Contractors lift bow of broken OS 35 to the surface allowing them to begin removing shipwreck

Os 35 Bow Raised Gib

WRECK removers started to bring the bow of the OS 35 out of the sea Tuesday after refloating and stabilising the stern of the broken ship the week before.

Captain of the Port John Ghio said government agencies had laid down ‘preventive booms’ on Monday to stop any potential oil spill reaching beaches. 

“This delicate operation is enabled by the current window of good weather that allows it to take place safely,” the Gibraltar Government said in a statement that also appeared on Twitter.

Wreck removers Koole Ltd worked hard to pump out all of the water from the stern of the ship and get it floating again for the last two weeks.

Salvagers had deliberately sunk it last September to prevent it breaking apart further during winter storms.

For the first time since the OS 35 first sunk on August 29, both the stern and bow of the ship are now floating, albeit in separate places.

The current calm seas and low winds could mean the sight of the ship 700m off Catalan Bay could soon just be a distant memory.

After refloating the bow, the semi-submersible Fjord platform ship will scoop up both parts of the bulk carrier and remove them permanently from the area.

Port authorities fear this lifting stage could see further oil leaks as the pipes at the bottom of both sections of the shipwreck are unsettled.

But this time at least, there will be comprehensive oil barriers around the area that were not present during recent storms which soiled several beaches.

Panic

This week could end a 10-month odyssey that started when the OS 35 caught the anchor of the Adam LNG as it left the Bay of Gibraltar.

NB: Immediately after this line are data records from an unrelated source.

(** The trim scheduler; a select with both channels ready takes either. *)
Inductive sched_step : process → process → Prop :=
  | sched_tick p : p_sched p = SSelect → sched_step p (set_sched (STrim 0) p)
  | sched_trim p i :
      p_sched p = STrim i → (i < length (closed (p_shared p)))%nat → sched_step p (set_sched (STrim (S i)) p)
  | sched_loop p : p_sched p = STrim (length (closed (p_shared p))) → sched_step p (set_sched SSelect p)
  | sched_stop p : p_sched p = SSelect → stopCh (p_shared p) = true → sched_step p (set_sched SDone p).

(** A signal arrives, which is dropped when one is in the channel; a handler starts or ends. *)
Inductive world_step : process → process → Prop :=
  | world_signal p :
      world_step p (mkProcess (p_main p) (p_watch p) (p_force p) (p_sched p) true (p_shared p) (p_exit p))
  | world_call p g ev g' :
      grpcServer (p_shared p) = Some g → ev = CallBegin ∨ ev = CallEnd → grpc_step g ev g' →
      world_step p (mkProcess (p_main p) (p_watch p) (p_force p) (p_sched p) (p_signal p)
                      (set_grpc g' (p_shared p)) (p_exit p)).

Inductive who := Main | Watch | Force | Sched | World.

Definition proc_step (w : who) : process → process → Prop :=
  match w with
  | Main => main_step | Watch => watch_step | Force => force_step | Sched => sched_step | World => world_step
  end.

(** No step is taken once the process has exited. *)
Definition step (p p' : process) : Prop := p_exit p = None ∧ ∃ w, proc_step w p p'.

(** When [main] calls [Serve], after [signal.Notify], with [n] disks. *)
Definition started (n : nat) (trims : bool) : process :=
  mkProcess MListen WWait false (if trims then SSelect else SOff) false
    (mkShared false Fresh None (replicate n false)) None.

(** After [Serve] has stored the gRPC server, and before any signal. *)
Definition published (p : process) : Prop :=
  (p_main p = MServe ∨ p_main p = MServing) ∧ p_watch p = WWait ∧ p_exit p = None ∧
  closeOnce (p_shared p) = Fresh ∧ is_Some (grpcServer (p_shared p)) ∧ true ∉ closed (p_shared p).

(** ** Invariant of a process whose server was published *)
Definition runner (c : close_pc) : bool := match c with CRead | CStop | CWait => true | _ => false end.

Definition all_closed (s : shared) (n : nat) : Prop := ∀ j, (j < n)%nat → closed s !! j = Some true.

Definition close_ok (c : close_pc) (s : shared) : Prop :=
  match c with
  | CEnter => True
  | CRead | CStop => closeOnce s = Running
  | CWait => closeOnce s = Running ∧ ∃ g, grpcServer s = Some g ∧ grpc_stopped g = true
  | CDisk i _ => closeOnce s = Done ∧ (i ≤ length (closed s))%nat ∧ all_closed s i
  | CReturn _ => closeOnce s = Done ∧ all_closed s (length (closed s))
  end.

Definition drained (g : grpc) : Prop := grpc_stopped g = true ∧ grpc_pending g = 0%nat.

Record shared_ok (s : shared) : Prop := {
  so_grpc : ∃ g, grpcServer s = Some g ∧ (closeOnce s = Done → drained g);
  so_closed : true ∈ closed s → closeOnce s = Done
}.

(** What no step undoes. *)
Record later (s s' : shared) : Prop := {
  lt_once : closeOnce s = Done → closeOnce s' = Done;
  lt_length : length (closed s') = length (closed s);
  lt_closed i : closed s !! i = Some true → closed s' !! i = Some true;
  lt_stopped g : grpcServer s = Some g → grpc_stopped g = true →
    ∃ g', grpcServer s' = Some g' ∧ grpc_stopped g' = true
}.

Lemma close_ok_later c s s' :
  close_ok c s → later s s' → (runner c = true → closeOnce s' = closeOnce s) → close_ok c s'.
Proof.
  intros Hc [H1 H2 H3 H4] Hr. destruct c; cbn in *; unfold all_closed in *; try done;
    try (rewrite Hr by done; done).
  - destruct Hc as [Ho (g & Hg & Hs)]. rewrite Hr by done. split; [done|]. by apply (H4 g).
  - destruct Hc as (Ho & Hi & Hall). rewrite H2. split_and!; auto.
  - destruct Hc as [Ho Hall]. rewrite H2. split; auto.
Qed.

Context `{!GrpcLaws}.

(** A step of the library on the server. *)
Lemma grpc_event_ok s g ev g' :
  shared_ok s → grpcServer s = Some g → grpc_step g ev g' → shared_ok (set_grpc g' s) ∧ later s (set_grpc g' s).
Proof.
  intros [(g0 & E0 & Hd) Hcl] Hg Hs. rewrite Hg in E0. injection E0 as <-. split.
  - split; [|done]. exists g'. split; [done|]. cbn. intros Ho. destruct (Hd Ho) as [Hst Hp].
    split; [by eapply grpc_stays|]. assert (ev ≠ CallBegin) by (intros ->; apply grpc_refuses in Hs; congruence).
    pose proof (grpc_no_call _ _ _ Hs ltac:(done)). lia.
  - split; cbn; try done. intros g1 E1 Hst. exists g'. split; [done|]. rewrite Hg in E1. injection E1 as <-.
    by eapply grpc_stays.
Qed.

It pulled the keel of the anchored ship toward the OS 35 and gave in a ten metre gash which finally broke the ship in two after it beached off the Gibraltarian coast on August 29.

In a recent GBC interview, Ghio revealed how the night the OS 35 sunk the captain of the ship was in a state of panic.

“There are things that I would have wanted him to do differently,” Ghio told John Scott in a radio interview.

“The communication flow was not what we wanted and did not help us.

“But I need to have a bit of empathy and realise that the guy was panicking at the time.

“It is something which he was trained not to do, but everybody is human.”